There is yet to be any sign of a summer slowdown as companies continue to raise nine-figure rounds (see also corporate-backed Thrive Earlier Detection on GUV below) and a first one is Sema4’s $121m series C round that turned the health information company into a unicorn. The company was spun off from Mount Sinai Health System, which previously also invested in the company, and collected the money following an expansion of its offering to include Covid-19 screening.
Praxis Precision works out $110m series C1 – Novo Holdings returned for a $110m series C1 round for Praxis Precision Medicines, four months after the gene therapy developer emerged from stealth with $100m in funding.
Another corporate spinoff that has raised big bucks is Line Man, the Thailand-based on-demand delivery and ride hailing subsidiary of internet company Line, which has collected $110m from BRV Capital Management, the growth equity affiliate of venture capital firm BlueRun Ventures. The round was revealed at the same time as Line Man said it was merging with Wognai Media, a restaurant review and discovery portal that operates across nine cities in Thailand. Line Man hasn’t revealed details of earlier financing but said in its press release that the $110m investment was the largest yet for any overseas Line division.
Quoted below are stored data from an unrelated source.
(* ===== verification/CliProps.v ===== *)
(** * cmd/yellowsocks-cli: what the program guarantees

    How settings travel from the command line and the file to the engine, and how the
    program ends. *)

From S2P Require Import Prelude GoStrings GoNet Router Stats StatsPersist StatsPersistProps Json Dns DnsProps Spp SppProps Api ApiView Config ConfigFile Launch Flag Listener Engine EngineProps Cli.
Import Json Config ConfigFile Launch Flag Cli.

Module CliProps.

(** ** Decoding the file's fields *)

Lemma mk_stores {R A} n (d : Decoder A) (g : R → A) s j r : (minto (mk n d g s) j r).1 = s (d j (g r)).1 r.
Proof. cbn. by destruct (d j (g r)). Qed.

(** The version document reads back as it is, when the build's texts are UTF-8. *)
Lemma version_JSON_reads `{JSONText} b :
  forallb utf8_valid [Version b; GitCommit b; BuildTime b; GoVersion b; GOOS b; GOARCH b] = true →
  json_parse (version_JSON b) = Ok (GetInfo b).
Proof.
  intros Hb. apply json_parse_print. cbn [forallb] in Hb. unfold GetInfo. cbn [json_ok forallb fst snd].
  repeat (apply andb_true_iff in Hb as [-> Hb]). reflexivity.
Qed.

Section decode.
Context `{UnicodeCase}.

(** What a document says of the field [k]: the values of the members that select it. *)
Definition says (k : string) (kv : string * Json) : option Json :=
  match select file_members kv.1 with
  | Some m => if String.eqb (mname m) k then Some kv.2 else None
  | None => None
  end.

Definition members_of (k : string) (doc : list (string * Json)) : list Json := omap (says k) doc.

(** A field read from its own members alone, in order. *)
Definition field_of {A} (d : Decoder A) (zero : A) (k : string) (doc : list (string * Json)) : A :=
  foldl (λ v j, (d j v).1) zero (members_of k doc).

(** A text: the last member that is one. *)
Definition text_of (k : string) (doc : list (string * Json)) : string :=
  default "" (last (omap (λ j, match j with JStr s => Some s | _ => None end) (members_of k doc))).

Definition texts_of : string → list (string * Json) → list string := field_of (into_list "" into_string) [].
Definition flag_of : string → list (string * Json) → option bool := field_of (into_ptr false into_bool) None.

Lemma field_text k doc : field_of into_string "" k doc = text_of k doc.
Proof.
  unfold field_of, text_of. induction (members_of k doc) as [|j l IH] using rev_ind; [done|].
  rewrite foldl_snoc, IH, omap_app. destruct j; csimpl; rewrite ?app_nil_r, ?last_snoc; done.
Qed.

(** The members of the file's structure store the field [g] by [d], the one named [k] only. *)
Definition stores {A} (k : string) (d : Decoder A) (g : Decoded → A) : Prop :=
  Forall (λ m, ∀ j r, g (minto m j r).1 = if String.eqb (mname m) k then (d j (g r)).1 else g r) file_members.

Lemma select_in {R} (ms : list (member R)) k m : select ms k = Some m → m ∈ ms.
Proof.
  unfold select. destruct (find _ ms) as [m'|] eqn:E; [intros [= <-]|intros E']; apply list_elem_of_In;
    by eapply find_some.
Qed.

Lemma stored {A} k (d : Decoder A) g doc acc : stores k d g →
  g (foldl (store file_members) acc doc).1 = foldl (λ v j, (d j v).1) (g acc.1) (members_of k doc).
Proof.
  intros Hall. unfold members_of. induction doc as [|kv doc IH] using rev_ind; [done|]. rewrite foldl_snoc, omap_app, foldl_app, <- IH.
  unfold store at 1. csimpl. unfold says. destruct (select file_members kv.1) as [m|] eqn:Em; [|done].
  pose proof (proj1 (Forall_forall _ _) Hall m (select_in file_members kv.1 m Em) kv.2 (foldl (store file_members) acc doc).1) as Hm.
  destruct (minto m kv.2 _) as [r e]. cbn [fst] in *. rewrite Hm. by destruct (String.eqb (mname m) k).
Qed.

(** The file a document describes, field by field. *)
Definition file_of (doc : list (string * Json)) : FileConfig :=
  let t k := text_of k doc in let l k := texts_of k doc in let b k := flag_of k doc in {|
  fSPPServer := t "spp_server"; fSPPProto := t "spp_proto"; fSPPKey := t "spp_key"; fSPPEncrypt := t "spp_encrypt";
  fSPPCompress := field_of (into_ptr 0 into_int) None "spp_compress" doc;
  fSPPRdnsDomain := t "spp_rdnsdomain"; fRdnsDomain := t "rdnsdomain"; fSPPRdnsUpstream := t "spp_rdnsupstream";
  fRdnsUpstream := t "rdnsupstream"; fSPPRdnsPsk := t "spp_rdnspsk"; fRdnsPsk := t "rdnspsk";
  fSPPRdnsQueryType := t "spp_rdnsquerytype"; fRdnsQueryType := t "rdnsquerytype";
  fSPPNodes := omap id (field_of (into_list None (into_ptr zero_node (into_struct node_members))) [] "nodes" doc);
  fDNSListen := t "dns_listen"; fDoHListen := t "doh_listen"; fDoTListen := t "dot_listen"; fTLSCertFile := t "tls_cert";
  fTLSKeyFile := t "tls_key"; fDirectDNS := t "direct_dns"; fRemoteDoH := t "doh_url"; fSocks5Listen := t "socks5_listen";
  fHTTPListen := t "http_listen"; fProxyUsername := t "proxy_username"; fProxyPassword := t "proxy_password";
  fIPv6 := b "ipv6"; fDirectDomains := l "direct_domains"; fDirectCIDRs := l "direct_cidrs"; fGeoIPFile := t "geoip_file";
  fChinaDomainsFile := t "china_domains"; fGFWDomainsFile := t "gfw_domains"; fSkipCountry := t "skip_country";
  fAPIListen := t "api_listen"; fAPIToken := t "api_token"; fAPIReadonlyToken := t "api_readonly_token";
  fAPIOrigins := l "api_origins"; fAPIAllowedCIDRs := l "api_allowed_cidrs"; fAPIClientCIDRs := l "api_client_cidrs";
  fAPITrustedProxies := l "api_trusted_proxies"; fAPIDashboard := b "api_dashboard"; fAPIPProf := b "api_pprof";
  fStatsFile := t "stats_file"; fStatsHistoryHours := field_of into_int 0 "stats_history_hours" doc; fLogLevel := t "loglevel" |}.

Lemma mapM_omap {A} (l : list (option A)) l' : mapM id l = Some l' → omap id l = l'.
Proof.
  intros Hl. apply mapM_Some in Hl. induction Hl as [|x y l l' Hx _ IH]; [done|]. csimpl. cbn in Hx. subst x. cbn. by rewrite IH.
Qed.

End decode.

Ltac touch_members :=
  repeat (apply Forall_cons_2;
    [intros j r; cbv beta; first [etrans; [apply f_equal, f_equal, mk_stores|reflexivity]|etrans; [apply f_equal, mk_stores|reflexivity]]|]);
  apply Forall_nil_2.

Ltac read_by k d g doc :=
  let E := fresh "E" in
  pose proof (stored k d g doc (zero_file, false)) as E; cbv beta in E; etrans; [apply E; clear E; touch_members|clear E].

Ltac read_field :=
  lazymatch goal with
  | |- ?g (file (foldl _ _ ?doc).1) = text_of ?k ?doc => read_by k into_string (λ x, g (file x)) doc; exact (field_text k doc)
  | |- ?g (file (foldl _ _ ?doc).1) = texts_of ?k ?doc => read_by k (into_list "" into_string) (λ x, g (file x)) doc; reflexivity
  | |- ?g (file (foldl _ _ ?doc).1) = flag_of ?k ?doc => read_by k (into_ptr false into_bool) (λ x, g (file x)) doc; reflexivity
  | |- ?g (file (foldl _ _ ?doc).1) = field_of ?d ?z ?k ?doc => read_by k d (λ x, g (file x)) doc; reflexivity
  | |- omap id (nodes (foldl _ _ ?doc).1) = omap id (field_of ?d ?z ?k ?doc) =>
      apply (f_equal (omap id)); read_by k d nodes doc; reflexivity
  end.

Section decoded.
Context `{UnicodeCase}.

Lemma decoded_file doc f : whole (foldl (store file_members) (zero_file, false) doc).1 = Some f → f = file_of doc.
Proof.
  unfold whole. destruct (mapM id _) as [l|] eqn:El; [|done]. intros [= <-]. apply mapM_omap in El. subst l.
  unfold file_of, set_with. cbv beta zeta.
  f_equal; read_field.
Qed.
End decoded.

(** ** The settings *)

(** The settings a command line is written with. *)
Definition written (l : list Setting) : list string := concat (render <$> l).
Definition writable (l : list Setting) : Prop :=
  Forall (λ s, plain_name (sname s) = true ∧ is_Some (value_of (declared !! sname s) s)) l.

(** A text flag's last value, and a boolean one's. *)
Definition given (l : list Setting) (n dflt : string) : string :=
  match last_value declared n l with Some (VString s) => s | _ => dflt end.
Definition set_on (l : list Setting) (n : string) : bool :=
  match last_value declared n l with Some (VBool b) => b | _ => false end.

(** The first text that is not empty. *)
Definition first_text (vs : list string) (base : string) : string := default base (find (λ s, negb (is_empty s)) vs).

(** The engine's configuration for a command line and a document, setting by setting: the
    file's names for it, the flag and the flag's default. *)
Definition settled `{UnicodeCase} (l : list Setting) (doc : list (string * Json)) : EngineConfig :=
  let t ks n d := first_text ((λ k, text_of k doc) <$> ks) (given l n d) in
  let f k d := first_text [text_of k doc] d in
  let api := t ["api_listen"] "api" "" in
  let stats := t ["stats_file"] "stats-file" "" in {|
  SPPServer := t ["spp_server"] "spp-server" ""; SPPProto := t ["spp_proto"] "spp-proto" "tcp";
  SPPKey := t ["spp_key"] "spp-key" "123456"; SPPEncrypt := f "spp_encrypt" "default";
  SPPCompress := default 128 (field_of (into_ptr 0 into_int) None "spp_compress" doc);
  SPPRdnsDomain := t ["spp_rdnsdomain"; "rdnsdomain"] "spp-rdnsdomain" "";
  SPPRdnsUpstream := t ["spp_rdnsupstream"; "rdnsupstream"] "spp-rdnsupstream" "";
  SPPRdnsPsk := t ["spp_rdnspsk"; "rdnspsk"] "spp-rdnspsk" "";
  SPPRdnsQueryType := t ["spp_rdnsquerytype"; "rdnsquerytype"] "spp-rdnsquerytype" "";
  SPPNodes := omap id (field_of (into_list None (into_ptr zero_node (into_struct node_members))) [] "nodes" doc);
  LocalSocks5 := "";
  DNSListen := t ["dns_listen"] "dns" "127.0.0.1:53"; DoHListen := t ["doh_listen"] "doh" "127.0.0.1:8053";
  DoTListen := t ["dot_listen"] "dot" ""; TLSCertFile := t ["tls_cert"] "tls-cert" ""; TLSKeyFile := t ["tls_key"] "tls-key" "";
  DirectDNS := f "direct_dns" "1.1.1.1:53"; RemoteDoH := f "doh_url" "https://1.1.1.1/dns-query";
  Socks5Listen := t ["socks5_listen"] "socks5" "127.0.0.1:1080"; HTTPListen := t ["http_listen"] "http" "127.0.0.1:8080";
  ProxyUsername := text_of "proxy_username" doc; ProxyPassword := text_of "proxy_password" doc;
  EnableIPv6 := default false (flag_of "ipv6" doc);
  DirectDomains := texts_of "direct_domains" doc; DirectCIDRs := texts_of "direct_cidrs" doc;
  GeoIPFile := t ["geoip_file"] "geoip" ""; ChinaDomainsFile := t ["china_domains"] "china-domains" "";
  GFWDomainsFile := t ["gfw_domains"] "gfw-domains" ""; SkipCountry := t ["skip_country"] "skip-country" "CN";
  APIListen := api; APIToken := t ["api_token"] "api-token" ""; APIReadonlyToken := text_of "api_readonly_token" doc;
  APIAllowedCIDRs := texts_of "api_allowed_cidrs" doc; APIClientCIDRs := texts_of "api_client_cidrs" doc;
  APITrustedProxies := texts_of "api_trusted_proxies" doc; APIOrigins := texts_of "api_origins" doc;
  APIDashboard := default true (flag_of "api_dashboard" doc);
  APIPProf := default (set_on l "api-pprof") (flag_of "api_pprof" doc);
  StatsFile := if negb (is_empty api) && is_empty stats then "stats.json" else stats;
  StatsHistoryHours := Z.max 0 (field_of into_int 0 "stats_history_hours" doc) |}.

Lemma parse_written l : writable l →
  Parse declared (written l) = ({| values := foldl assign declared l; args := [] |}, None).
Proof.
  intros Hl. unfold written. rewrite <- (app_nil_r (concat _)), parse_settings by done. unfold Parse. cbn. by destruct (foldl _ _ _).
Qed.

Lemma given_str l n d : declared !! n = Some (VString d) → str_of (foldl assign declared l) n = given l n d.
Proof.
  intros Hn. unfold str_of, given. destruct (assign_lookup n l declared) as [E K]. rewrite E in K |- *. rewrite Hn in K |- *.
  by destruct (last_value declared n l) as [[]|].
Qed.

Lemma set_bool l n : declared !! n = Some (VBool false) → bool_of (foldl assign declared l) n = set_on l n.
Proof.
  intros Hn. unfold bool_of, set_on. destruct (assign_lookup n l declared) as [E K]. rewrite E in K |- *. rewrite Hn in K |- *.
  by destruct (last_value declared n l) as [[]|].
Qed.

Lemma eqb_empty s : String.eqb s "" = is_empty s.
Proof. by destruct s. Qed.
Lemma str_first a b : str a b = first_text [a] b.
Proof. by destruct a. Qed.
Lemma alias_first a o b : alias a o b = first_text [a; o] b.
Proof. by destruct a, o. Qed.
Lemma first_text_nil a : first_text [a] "" = a.
Proof. by destruct a. Qed.
Lemma lst_nil {A} (a : list A) : lst a [] = a.
Proof. by destruct a. Qed.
Heal, a US-based telemedicine and in-home primary care provider, has inked a strategic partnership with Humana to help it expand into additional US markets and netted a $100m investment from the corporate. The round substantially increased Heal’s funding, which previously had raised some $67m altogether. No word on a valuation, but with telemedicine being one area that has done very well during the pandemic, the likelihood is Heal’s shareholders won’t have any complaints.
Ceros, a US-based digital content creation platform backed by CNF Investments (the investment firm affiliated with construction firm Clark Enterprises), raised $100m in funding led by Sumeru Equity Partner. The round included some of Ceros’ management and existing shareholders, though none were named. The round is by far the largest yet for Ceros, which has now raised just over $130m altogether.